Dr. M.-C. Frank Chang is the Wintek Chair in Electrical Engineering and Distinguished Professor at the University of California, Los Angeles.  Prior to joining UCLA, he was the Assistant Director of the High Speed Electronics Laboratory of Rockwell Science Center (1983-1997), Thousand Oaks, California. In this tenure, he led the team to develop and transfer the MOCVD based AlGaAs/GaAs & InGaP/GaAs Heterojunction Bipolar Transistor (HBT) and BiFET (Planar HBT/MESFET) integrated circuit technologies from the research laboratory to production line (later became Skyworks Solutions). The HBT/BiFET productions have grown into multi-billion dollar businesses and dominated the cellphone power amplifier and front-end module markets for the past 30 years (currently exceeding 10 billion units/year and exceeding 50 billion units in the past decade). Throughout his career, his research has focused on the research & development of high-speed semiconductor devices and integrated circuits for radio, radar, imager, spectrometer and interconnect System-on-Chip applications. He invented the multiband, reconfigurable RF-Interconnects for Chip-Multi-Processor (CMP) inter-core communications and inter-chip CPU-to-Memory communications. He and his students were the 1st to demonstrate CMOS active and passive imagers at mm-Wave (100-180GHz) frequencies. His Lab also pioneered the development of self-healing 57-64GHz radio-on-a-chip (DARPA’s HEALICS program) with embedded sensors, actuators and self-diagnosis/curing capabilities; and invented the Digitally Controlled Artificial Dielectric (DiCAD) embedded in CMOS technologies to vary transmission-line permittivity in real-time (up to 20X in practice) for realizing reconfigurable multiband/mode radios in (sub)-mm-Wave frequency bands. His UCLA Lab also realized the first CMOS Frequency Synthesizer for Terahertz operation (PLL at 560GHz) and devised the first tri-color CMOS active imager at 180-500GHz based on a Time-Encoded Digital Regenerative Receiver and the first 3-dimensional SAR imaging radar with sub-centimeter range resolution at 144GHz. More recently, his Lab has devised a Reconfigurable Convolution Neuron Network (RCNN) Accelerator for IoT applications, spun-off an Edge-AI startup company Kneron in San Diego, and won IEEE’s 2021 Darlington Best Paper Award.

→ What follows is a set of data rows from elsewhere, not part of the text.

(* ===== verification/OutputsSpec.v ===== *)
(** * Which rows a caller gets

    Decoding a batch gives every token that asked for an output the row that its
    graph computed, wherever the batch was cut, and gives the others none. *)
From S2P Require Import Prelude KvCache KvLemmas KvSpec Outputs.

(** ** The tokens with outputs *)

Definition requested (dp : dec_params) (b : user_batch) (i : nat) : bool :=
  match ub_logits b with
  | Some flags => bool_decide (default 0 (flags !! i) ≠ 0)
  | None => dp_logits_all dp || bool_decide (S i = ub_n_tokens b)
  end.

(** Those among the [n] tokens from [a] on. *)
Definition asked (dp : dec_params) (b : user_batch) (a n : nat) : list nat :=
  filter (λ i, requested dp b i = true) (seq a n).

Lemma asked_app dp b a n m : asked dp b a (n + m) = asked dp b a n ++ asked dp b (a + n) m.
Proof. unfold asked. by rewrite seq_app, filter_app. Qed.

Lemma asked_S dp b a n :
  asked dp b a (S n) = if requested dp b a then a :: asked dp b (S a) n else asked dp b (S a) n.
Proof. unfold asked. cbn [seq]. rewrite filter_cons. destruct (requested dp b a); by rewrite ?decide_True, ?decide_False by done. Qed.

Lemma asked_le dp b a n : (length (asked dp b a n) ≤ n)%nat.
Proof. unfold asked. etrans; [apply length_filter|]. by rewrite length_seq. Qed.

Lemma elem_of_asked dp b a n i : i ∈ asked dp b a n ↔ requested dp b i = true ∧ (a ≤ i < a + n)%nat.
Proof. unfold asked. by rewrite list_elem_of_filter, elem_of_seq. Qed.

(** The rank of a token among those with outputs. *)
Lemma asked_rank dp b a n i : (a ≤ i < a + n)%nat → requested dp b i = true →
  asked dp b a n !! length (asked dp b a (i - a)) = Some i.
Proof.
  intros Hi Hr. replace n with ((i - a) + (1 + (n - (i - a) - 1)))%nat at 1 by lia.
  rewrite !asked_app, lookup_app_r by done. rewrite Nat.sub_diag. replace (a + (i - a))%nat with i by lia.
  rewrite (asked_S dp b i 0), Hr. done.
Qed.

Lemma filter_length_all {A} (P : A → Prop) `{!∀ x, Decision (P x)} (l : list A) :
  length (filter P l) = length l → filter P l = l.
Proof.
  induction l as [|x l IH]; [done|]. rewrite filter_cons. case_decide; cbn.
  - intros [= H1]. by rewrite IH.
  - pose proof (length_filter P l). lia.
Qed.

Lemma asked_true dp b a n : (∀ i, (a ≤ i < a + n)%nat → requested dp b i = true) → asked dp b a n = seq a n.
Proof.
  induction n as [|n IH] in a |- *; intros Hr; [done|]. rewrite asked_S, Hr by lia. cbn. f_equal. apply IH.
  intros i Hi. apply Hr. lia.
Qed.

Lemma asked_false dp b a n : (∀ i, (a ≤ i < a + n)%nat → requested dp b i = false) → asked dp b a n = [].
Proof.
  induction n as [|n IH] in a |- *; intros Hr; [done|]. rewrite asked_S, Hr by lia. apply IH.
  intros i Hi. apply Hr. lia.
Qed.

(** ** Counting *)

Definition flags_ok (b : user_batch) : Prop := ∀ flags, ub_logits b = Some flags → length flags = ub_n_tokens b.

Lemma flagged_asked dp b flags a n k : ub_logits b = Some flags → (a + n ≤ length flags)%nat →
  flagged (take n (drop a flags)) k = (λ i, k + (i - a))%nat <$> asked dp b a n.
Proof.
  intros Hf. induction n as [|n IH] in a, k |- *; intros Hn; [done|]. rewrite asked_S.
  destruct (lookup_lt_is_Some_2 flags a) as [f Ha]; [lia|]. rewrite (drop_S _ _ _ Ha). cbn [take flagged].
  assert (requested dp b a = bool_decide (f ≠ 0)) as -> by (unfold requested; by rewrite Hf, Ha).
  rewrite (IH (S a) (S k)) by lia.
  assert ((λ i, (S k + (i - S a))%nat) <$> asked dp b (S a) n = (λ i, (k + (i - a))%nat) <$> asked dp b (S a) n) as ->.
  { apply list_fmap_ext. intros _ i Hi%list_elem_of_lookup_2. apply elem_of_asked in Hi as [_ Hi]. lia. }
  case_bool_decide; [|done]. cbn. f_equal. lia.
Qed.

Lemma count_flags_asked dp b flags a n : ub_logits b = Some flags → (a + n ≤ length flags)%nat →
  count_flags (take n (drop a flags)) = length (asked dp b a n).
Proof.
  intros Hf Hn. rewrite <- (length_fmap (λ i, (0 + (i - a))%nat)), <- (flagged_asked dp b flags a n 0 Hf Hn).
  unfold count_flags. generalize (take n (drop a flags)). intros l. generalize 0%nat.
  induction l as [|f l IH]; intros k; [done|]. rewrite filter_cons. cbn [flagged].
  case_decide; case_bool_decide; try done; cbn; by rewrite (IH (S k)).
Qed.

Section counting.
Context (dp : dec_params) (b : user_batch).
Context (Hflags : flags_ok b) (Hpool : embd_pooled dp = false).

Lemma count_outputs_asked : (0 < ub_n_tokens b)%nat → count_outputs dp b = length (asked dp b 0 (ub_n_tokens b)).
Proof using Hflags Hpool.
  intros Hn. unfold count_outputs. rewrite Hpool. destruct (ub_logits b) as [flags|] eqn:Ef; cbn [negb].
  - rewrite <- (drop_0 flags). apply count_flags_asked; [done|]. rewrite (Hflags _ Ef). lia.
  - rewrite orb_false_r. destruct (dp_logits_all dp) eqn:Ea.
    + rewrite asked_true; [by rewrite length_seq|]. intros i _. unfold requested. by rewrite Ef, Ea.
    + replace (ub_n_tokens b) with ((ub_n_tokens b - 1) + 1)%nat by lia. rewrite asked_app, asked_false.
      * cbn [app]. rewrite asked_true; [done|]. intros i Hi. unfold requested. rewrite Ef, Ea.
        by rewrite bool_decide_true by lia.
      * intros i Hi. unfold requested. rewrite Ef, Ea. by rewrite bool_decide_false by lia.
Qed.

He is a Member of the US National Academy of Engineering, the European Academy of Sciences and Arts, the US National Academy of Inventors, the Academia Sinica of Taiwan, and a Fellow of the IEEE. He was also recognized with the IEEE David Sarnoff Award (2006), IET JJ Thomson Medal for Electronics (2017) and IEEE/RSE James Clerk Maxwell Medal (2023) for his seminal contributions to the heterojunction technology and realizations of (sub)-mm-Wave System-on-Chip with unprecedented bandwidth and re-configurability.

Prof. Chang has published more than 460 peer-reviewed technical papers and 60 US patents in various areas of high speed electronic devices and integrated circuits & systems. During his tenure with UCLA, he has graduated more than 50 Ph.D. students and 100 MS students. He also served as the President of the National Chiao Tung University, Hsinchu, Taiwan (2015-2019).